_What you should do_. Transcribe the records below exactly, from their first line through the line containing "runtime's [URL] reads". Omit every line after it.

_Information shown_.
(** With both required flags given non-empty values, the first request
    is a GET to the host and the path (with the query) that the
    runtime's [URL] reads from the address of the issue at the tracker,
    without a body, with the [Accept] and [User-Agent] headers, and with
    [Authorization: Bearer] exactly when the token is a non-empty string;
    the token is that of the environment unless [--github-token] is
    given.  One more request is written at most.  When the address does
    not parse, no request is written and the process ends with status 1
    after one line on the diagnostic stream. *)
Theorem issue_request_shape (URL_parse : string -> string + URL)
  (parse_issue : string -> option Issue)
  (parse_lint : string -> option Enforce.LintApiResponse)
  (parse_message : string -> string) (GITHUB_TOKEN : option string)
  (net : fetch_request -> fetch_reply) (args : list string)
  (issueNumber repo : string) :
  Enforce.issueNumber (Enforce.parseArgs (Enforce.flags0 GITHUB_TOKEN) args)
  = Some issueNumber ->
  Enforce.repo (Enforce.parseArgs (Enforce.flags0 GITHUB_TOKEN) args) = Some repo ->
  issueNumber <> "" -> repo <> "" ->
  (forall u : URL,
      URL_parse ("https://api.github.com/repos/" +:+ repo +:+ "/issues/"
                 +:+ issueNumber) = inr u ->
      exists token more,
        (runEnforce URL_parse parse_issue parse_lint parse_message GITHUB_TOKEN
           net args).1.1
        = FetchRequest (hostname u) (pathname u +:+ search u) "GET"
            (github_headers token) None :: more
        /\ length more <= 1
        /\ token = Enforce.githubToken
                     (Enforce.parseArgs (Enforce.flags0 GITHUB_TOKEN) args)
        /\ ("--github-token" ∉ args -> token = GITHUB_TOKEN)
        /\ github_headers token !! "Accept" = Some "application/vnd.github.v3+json"
        /\ github_headers token !! "User-Agent" = Some "speclint/1.0.0"
        /\ github_headers token !! "Authorization"
           = match token with
             | Some (String c t) => Some ("Bearer " +:+ String c t)
             | _ => None
             end)
  /\ (forall message : string,
        URL_parse ("https://api.github.com/repos/" +:+ repo +:+ "/issues/"
                   +:+ issueNumber) = inl message ->
        runEnforce URL_parse parse_issue parse_lint parse_message GITHUB_TOKEN
          net args
        = ([], [Cli.Err ("Error fetching GitHub issue: " +:+ message)], 1%Z)).
Proof.
  intros Hi Hr Hin Hrn.
  rewrite (runEnforce_valid _ _ _ _ _ _ _ _ _ Hi Hr Hin Hrn). cbv zeta.
  split.
  - intros u Hu.
    rewrite (fetch_issue_parsed _ _ _ _ _ _ _ u Hu).
    destruct (github_headers_lookup
                (Enforce.githubToken
                   (Enforce.parseArgs (Enforce.flags0 GITHUB_TOKEN) args)))
      as (H1 & H2 & H3).
    exists (Enforce.githubToken
              (Enforce.parseArgs (Enforce.flags0 GITHUB_TOKEN) args)).
    match goal with
    | |- context [match ?r with inl _ => _ | inr _ => _ end] =>
        destruct r as [line | [[t b0] ls]]
    end.
    + exists []. cbn [fst length].
      repeat split; try assumption; try lia. apply no_token_flag.
    + pose proof (score_issue_length URL_parse parse_lint parse_message net
                    (Enforce.licenseKey
                       (Enforce.parseArgs (Enforce.flags0 GITHUB_TOKEN) args))
                    t b0 ls) as Hlen.
      destruct (score_issue _ _ _ _ _ _ _ _) as [reqs2 [line | lr]];
        exists reqs2; cbn [fst app];
        repeat split; try assumption; try lia; apply no_token_flag.
  - intros message Hu. now rewrite (fetch_issue_unparsed _ _ _ _ _ _ _ _ Hu).
Qed.
(** ECMAScript [LineTerminator]: the code units the pattern [.] does not
    match (LF, CR, LS, PS). *)
Definition is_line_terminator (c : Z) : bool :=
  (c =? 10) || (c =? 13) || (c =? 8232) || (c =? 8233).

(** All matches of [/.{1,2}/g], left to right: at each position the
    quantifier greedily takes two characters when it can, one otherwise;
    a position holding a line terminator matches nothing and is
    skipped. *)
Fixpoint dot12_matches (s : jsstring) : list jsstring :=
  match s with
  | [] => []
  | c :: r =>
      if is_line_terminator c then dot12_matches r
      else
        match r with
        | [] => [[c]]
        | d :: r' =>
            if is_line_terminator d then [c] :: dot12_matches r
            else [c; d] :: dot12_matches r'
        end
  end.

(** [s.match(/.{1,2}/g)]: [null] when there is no match. *)
Definition match_dot12 (s : jsstring) : option (list jsstring) :=
  match dot12_matches s with
  | [] => None
  | m => Some m
  end.

(** ECMAScript [WhiteSpace] and [LineTerminator], which [parseInt]
    skips at the start of its argument. *)
Definition is_str_white_space (c : Z) : bool :=
  (c =? 9) || (c =? 11) || (c =? 12) || (c =? 32) || (c =? 160)
  || (c =? 65279) || (c =? 5760) || ((8192 <=? c) && (c <=? 8202))
  || (c =? 8239) || (c =? 8287) || (c =? 12288) || is_line_terminator c.

Fixpoint trim_start (s : jsstring) : jsstring :=
  match s with
  | c :: r => if is_str_white_space c then trim_start r else s
  | [] => []
  end.

(** Value of a code unit as a digit ([0-9], [a-z], [A-Z]), if it is one. *)
Definition digit_value (c : Z) : option Z :=
  if (48 <=? c) && (c <=? 57) then Some (c - 48)
  else if (97 <=? c) && (c <=? 122) then Some (c - 87)
  else if (65 <=? c) && (c <=? 90) then Some (c - 55)
  else None.

(** Digits of radix 16 at the start of [s], accumulated most significant
    first; the count of digits read is returned with the value. *)
Fixpoint read_hex_digits (s : jsstring) (count : nat) (acc : Z) : nat * Z :=
  match s with
  | [] => (count, acc)
  | c :: r =>
      match digit_value c with
      | Some d => if d <? 16 then read_hex_digits r (S count) (acc * 16 + d)
                  else (count, acc)
      | None => (count, acc)
      end
  end.

(** [parseInt(s, 16)]; [None] is [NaN]. Leading white space is skipped,
    a sign is read ([-] is 45, [+] is 43), a prefix [0x] or [0X] is
    removed ([0] is 48, [x] is 120, [X] is 88), and the longest run of
    hexadecimal digits that follows is the value. *)
Definition parseInt16 (s : jsstring) : option Z :=
  let s1 := trim_start s in
  let '(sign, s2) :=
    match s1 with
    | 45 :: r => (-1, r)
    | 43 :: r => (1, r)
    | _ => (1, s1)
    end in
  let s3 :=
    match s2 with
    | 48 :: 120 :: r => r
    | 48 :: 88 :: r => r
    | _ => s2
    end in
  match read_hex_digits s3 0 0 with
  | (O, _) => None
  | (_, v) => Some (sign * v)
  end.
(** X7: a sequence of [retrieve_docs] calls is served by one client.  Each
    answer is what the retriever of the client of the first call gives for
    that query and [top_k]; the client is built by the first call if the
    process had none, and no later call builds another. *)
Theorem serve_one_client
    (ainvoke : Retriever → string → Z → list Document) (host : Host)
    (requests : list (string * option Z)) (p : Process) :
  let client := fst (get_tool_client host p) in
  let served := serve ainvoke host requests p in
  fst served
  = (λ r, retrieve_docs (ainvoke (retriever client)) r.1 r.2) <$> requests
  ∧ snd served
    = (match requests with [] => p | _ => snd (get_tool_client host p) end)
  ∧ clients_built (snd served) ≤ S (clients_built p).
Proof.
  intros client served. subst served.
  destruct requests as [|[query top_k] rest]; simpl.
  { repeat split; lia. }
  unfold retrieve_docs_call.
  pose proof (get_tool_client_stored host p) as Hstored.
  assert (Hbuilt : clients_built (snd (get_tool_client host p))
                   ≤ S (clients_built p)).
  { unfold get_tool_client. destruct (_tool_client_instance p); simpl; lia. }
  subst client.
  destruct (get_tool_client host p) as [c p1]. simpl in *.
  rewrite (serve_cached ainvoke host rest p1 c Hstored). simpl.
  repeat split. exact Hbuilt.
Qed.

Lemma with_metadata_lookup (key name : string) (value : PyValue)
    (doc : Document) :
  key ≠ name →
  metadata (with_metadata key value doc) !! name = metadata doc !! name.
Proof. intros Hne. unfold with_metadata. simpl. by apply lookup_insert_ne. Qed.

Lemma doc_item_with_metadata (key : string) (value : PyValue)
    (doc : Document) :
  key ≠ "url" → key ≠ "title" →
  doc_item (with_metadata key value doc) = doc_item doc.
Proof.
  intros Hurl Htitle. unfold doc_item, dict_get.
  rewrite !(with_metadata_lookup key _ value doc) by assumption. reflexivity.
Qed.

Lemma mapM_fmap {A B C} (f : B → option C) (g : A → B) (l : list A) :
  mapM f (g <$> l) = mapM (λ x, f (g x)) l.
Proof.
  induction l as [|x l IH]; [reflexivity |].
  rewrite fmap_cons. simpl. rewrite IH. reflexivity.
Qed.

(** X8: of the metadata only [url] and [title] reach the output.  Adding or
    overwriting any other metadata entry in the retrieved documents leaves
    the result of [retrieve_docs] unchanged. *)
Theorem retrieve_docs_other_metadata
    (ainvoke : string → Z → list Document) (key : string) (value : PyValue)
    (query : string) (top_k : option Z) :
  key ≠ "url" → key ≠ "title" →
  retrieve_docs (λ q k, with_metadata key value <$> ainvoke q k) query top_k
  = retrieve_docs ainvoke query top_k.
Proof.
  intros Hurl Htitle. unfold retrieve_docs. simpl.
  rewrite mapM_fmap. apply mapM_ext. intros doc.
  apply doc_item_with_metadata; assumption.
Qed.

Lemma retrieve_docs_other_metadata_witness :
  retrieve_docs
    (λ q k, with_metadata "source" (PyStr "wiki") <$> sample_retriever q k)
    "climate" None
  = retrieve_docs sample_retriever "climate" None.
Proof.
  apply retrieve_docs_other_metadata; discriminate.
Defined.

Example serve_sample :
  let served :=
    serve sample_ainvoke sample_host
      [("climate", None); ("challenge", Some 1%Z)] fresh_process in
  (λ answer : option (list DocModel), length <$> answer) <$> fst served
  = [Some 2; Some 1]
  ∧ clients_built (snd served) = 1
  ∧ object_id <$> _tool_client_instance (snd served) = Some 0
  ∧ (device ∘ embedding_function ∘ vectorstore ∘ retriever)
    <$> _tool_client_instance (snd served) = Some "mps".
Proof. vm_compute. done. Qed.
(* ===== verification/Prelude.v ===== *)
(** * Verification of an xv6/RISC-V kernel with signals and binary semaphores

    The program is the kernel under src/kernel: the teaching kernel xv6 for RISC-V,
    extended with UNIX-style signals (kill with a signal number, sigprocmask, sigaction,
    sigret) and binary semaphores (bsem_alloc, bsem_free, bsem_down, bsem_up); the user
    programs under src/user but for the tests; and the tool under src/mkfs that makes the
    initial file system.

    ** How the code is modelled

    Every function of the kernel is a definition of the same name in the monad [M] below.
    A run of a function from a state gives [Ok] with the result and the new state,
    [Panic] with the message, or [Blocked] if the thread is waiting and nothing in its
    schedule lets it go on.  The state of the kernel, [kst] (State.v), has one field for
    each global variable of the C code: the process, file, inode, buffer and semaphore
    tables, the log, the pipes, the console, the locks the running CPU holds, physical
    memory as bytes (page tables, trapframes and the free list of kalloc.c live in it, as
    in the machine) and the disk, as a map from block numbers to contents, with the list
    of the writes made to it.

    The model follows one kernel thread.  What the rest of the system does happens where
    the thread gives up the CPU: [world] (State.v) pairs the state with a schedule
    [w_env], a list of functions on the state, and [sched] (Sched.v) lets them act one
    after the other until the process is RUNNABLE.  Theorems about waiting choose the
    schedule (calls of [wakeup], [bsem_up], [bsem_free], [kill] by other processes);
    theorems about code that does not wait hold for every schedule.  Between two such
    points the locks of the source keep other CPUs away from the data; that spin locks do
    this is proved separately, in [Spinlock.Smp], for any interleaving of the memory
    accesses of any number of CPUs.  The disk driver shares memory with a device, so it has
    a model of its own, in which any number of processes, the interrupt handler and the
    device interleave; [virtio_disk_rw] of Bio.v, the contract by which the buffer cache
    uses it, does a whole transfer at once, and the executions of the driver are proved to
    be executions of that contract.  A device that reports errors makes the driver panic.

    User programs have the state their code has: the shell's parser a position in the line,
    its runcmd a tree of system calls, run as processes that the kernel interleaves, malloc the headers in
    its heap, the programs of Programs.v the system behind an interface of system calls.
    The state of mkfs is the image it writes, of the type of the kernel's disk.  Machine
    mode (Start.v) and the trampoline (Trampoline.v) are instructions on a hart's registers,
    control registers and memory.

    Integers keep their C widths: [u8] .. [u64], [s16], [s32] wrap where the source's
    arithmetic can leave the range of its type.

    ** Files

    - Prelude.v (this file): machine integers, the monad, its program logic, loops.
    - Riscv.v, Memory.v, State.v: riscv.h, memlayout.h, param.h; RAM and string.c; the
      data structures and the state of the kernel.
    - Spinlock.v: spinlock.c on a multiprocessor ([Module Smp]) and as the other files use
      it.  Sched.v: sched, yield, sleep, wakeup, the scheduler of proc.c; sleeplock.c.
    - Kalloc.v: kalloc.c, with the class [PageAllocator] by which the page tables use it.
    - Vm.v: vm.c.  PageTable.v, UserMem.v, Uvm.v, Freewalk.v: the invariant [vm_ok] of all
      the page tables together (which page belongs to which address space, as a table of
      which level or as which user page), and what each function of vm.c does to it.
      VmTheorems.v: the theorems about memory.  Isolation.v: sequences of operations on
      address spaces, and the translation of addresses by the hardware.  Demo.v: concrete
      states for witnesses.
    - Bio.v: bio.c.  Virtio.v: virtio_disk.c and the device; VirtioInv.v: its invariant;
      VirtioTheorems.v: its theorems.  Cache.v: the buffer cache as a view of the disk.
    - Log.v: log.c.  Recovery.v: commit, crashes and recovery.
    - Fs.v: fs.c.  Inode.v: reading files.  Blocks.v: the block bitmap inside a transaction.
      Dinode.v: inodes on disk.
    - Console.v: uart.c, console.c, printf.c.  Pipe.v, File.v: pipe.c, file.c.
    - Proc.v: processes of proc.c.  ProcMem.v, ProcTable.v: the address space of a process,
      allocproc and freeproc, and the invariant [procs_ok] of the process table.  ProcDemo.v:
      concrete process tables.  Fork.v, Wait.v: fork and wait.  KernelMap.v: the kernel's
      address space, which kvmmake builds.  Signal.v: the signals of proc.c.  Bsem.v: its
      semaphores.
    - Syscall.v: arguments of system calls, sysproc.c.  Exec.v: exec.c.  Sysfile.v:
      sysfile.c.  Plic.v: plic.c.  Trap.v: syscall dispatch and trap.c.  Trampoline.v:
      trampoline.S.
    - Init.v: what userinit does.  Start.v: entry.S, start.c and the timer interrupt of
      kernelvec.S.  Main.v: main.c.
    - User.v: user/printf.c and parts of user/ulib.c, the system calls (class [Os]) and what
      programs rely on (class [Files]).  Programs.v: cat, echo, wc, ls, rm, mkdir, ln, kill,
      init and zombie.
    - Grep.v: user/grep.c.  Shell.v, ShellTheorems.v: the parser of user/sh.c.  ShellRun.v:
      its runcmd and main.  ShellOrder.v: its processes side by side.  Malloc.v, MallocTheorems.v: user/umalloc.c.
    - Mkfs.v: mkfs/mkfs.c.  MkfsFiles.v: the files of an image under construction.
      MkfsTheorems.v: what mkfs leaves.  Boot.v: the kernel on an image of mkfs.

    ** What the theorems show

    - Memory (VmTheorems.v, Isolation.v): the allocator neither loses nor duplicates a page;
      uvmalloc, uvmdealloc, uvmfree, uvmcopy, uvmclear and mappages do to user memory what
      they promise, on success and on failure, and keep [vm_ok]; copyout, copyin and
      copyinstr move exactly the bytes user code would, or fail at the first address it may
      not touch.  From kinit on, every sequence of these operations and of stores of the user
      programs behaves as if each address space had a private memory.
    - Locks and scheduling (Spinlock.v, Sched.v): mutual exclusion, refinement of an
      atomic lock, interrupts off inside lock sections; sleep and wakeup meet.
    - Processes (Fork.v, Wait.v): each process in use owns an address space and frames that no
      other process shares; fork returns a child that is a copy of its parent, or -1 with
      nothing lost; wait returns a child that has exited and frees every page it had; neither
      touches another process's memory.
    - Start (Start.v, KernelMap.v, Main.v): every hart reaches main, the clock ticks at equal
      intervals without disturbing what it interrupts; kvmmake builds an address space with
      no page both writable and executable, none accessible to user code, and guard pages
      below the stacks; main gets through and leaves the state from which the theorems
      about processes, memory and the buffer cache start.
    - Disk (Cache.v, Recovery.v, Blocks.v, Dinode.v, Inode.v): a block is in one buffer,
      with its current contents; log_write records each block once; a transaction is atomic, wherever the
      machine stops in commit and however often it stops again in recovery; balloc and
      bfree are the operations of a set of free blocks; what iupdate writes ilock reads;
      readi delivers the bytes of the file.
    - Signals (Signal.v): delivery to a user handler and the way back through sigret,
      default actions, kill.  Three theorems describe behaviour that the code cannot have
      been meant to have: after the first handler no signal is delivered any more, a
      second handler in the same pass loses the signal mask, and a stopped process can be
      neither continued nor killed.
    - Semaphores (Bsem.v): the table implements a map from ids to lock bits; bsem_down
      waits for bsem_up as long as the semaphore is not freed, however often it is woken;
      freeing a semaphore strands its waiters.
    - Pipes are queues of bytes (Pipe.v); the trap path dispatches system calls (Trap.v) and
      keeps the user's registers (Trampoline.v); printint prints the number (Console.v).
    - The disk driver (VirtioTheorems.v): it refines the contract by which the buffer
      cache uses it, call by call; it panics only if the device reports an error, loses no
      wakeup, and, without such an error, every call under way can return.
    - mkfs and the kernel (MkfsTheorems.v, Boot.v): the image is a file system that holds
      the files it was given, the kernel mounts it, and ilock and readi of the kernel
      deliver the bytes of the host's files.  A root directory that fills its blocks gets a
      size that is one block too large.
    - The shell (ShellTheorems.v, ShellRun.v, ShellOrder.v): the parser returns for every
      line, stays in its arrays and inverts a printer; runcmd starts every program with the
      descriptors the command asks for; in every interleaving without a failing fork, lines
      without commands in the background are run one after the other.
    - malloc and free (MallocTheorems.v): blocks in use are disjoint and large enough,
      calls return, and freeing all blocks restores one block.
    - printf of user programs writes what its format says (User.v); cat copies, wc counts and
      ls lists (Programs.v), on every system with the laws of [Files] that has descriptors
      left.
    - grep's matcher decides the regular language of its pattern, and grep prints the
      matching lines (Grep.v).

    ** Fuel

    Loops that are not structural take fuel, and the functions that call them supply
    enough: copyout, copyin and copyinstr the number of bytes, as each turn moves at least
    one; readi and writei likewise; the scans of the buffer list one more than the number
    of buffers; printint 32 digits (10 are enough); the loops that wait ([bsem_down],
    [wait], [piperead], [sigstopHandler] and others) the length of the schedule, plus the
    work that needs no waiting, as each sleep uses up an element; the shell's parser more
    than the length of the line; malloc and free the number of units of the heap; the
    interrupt handler the distance of the two ring indices; user programs that read a file
    more than its length.  The theorems say that
    the functions return, so the fuel is proved to be enough where they apply.

    ** Parameters

    The addresses of linker symbols and of assembly code ([KSyms], with the facts of
    kernel.ld as [ksyms_ok], [trampoline_ok] and [image_ok]; [MSyms] for machine mode), the
    contents of kernel memory that sigaction reads past the end of a field ([SlotTail]),
    what the PLIC's registers return and the disk's interrupt handler (Trap.v), the virtio
    device, which may refuse requests ([device_spec], Virtio.v), which calls of sbrk succeed
    (Malloc.v), which files the shell's processes can open and execute (ShellRun.v), the
    system calls of the other user programs ([Os], with the documented behaviour of files as
    [Files]; User.v), the files of the host that runs mkfs, which is little-endian (Mkfs.v).

    ** Not modelled

    ramdisk.c, which the kernel does not contain; the register saving of kernelvec and
    swtch.S; the programming of the UART by uartinit; grep's main; the tests; the accessed
    and dirty bits of page-table entries.  Writes of one block are atomic with respect to
    crashes. *)

From stdpp Require Import base gmap list strings option numbers.
From Stdlib Require Import ZArith Lia.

_Expected answer_.
(** With both required flags given non-empty values, the first request
    is a GET to the host and the path (with the query) that the
    runtime's [URL] reads from the address of the issue at the tracker,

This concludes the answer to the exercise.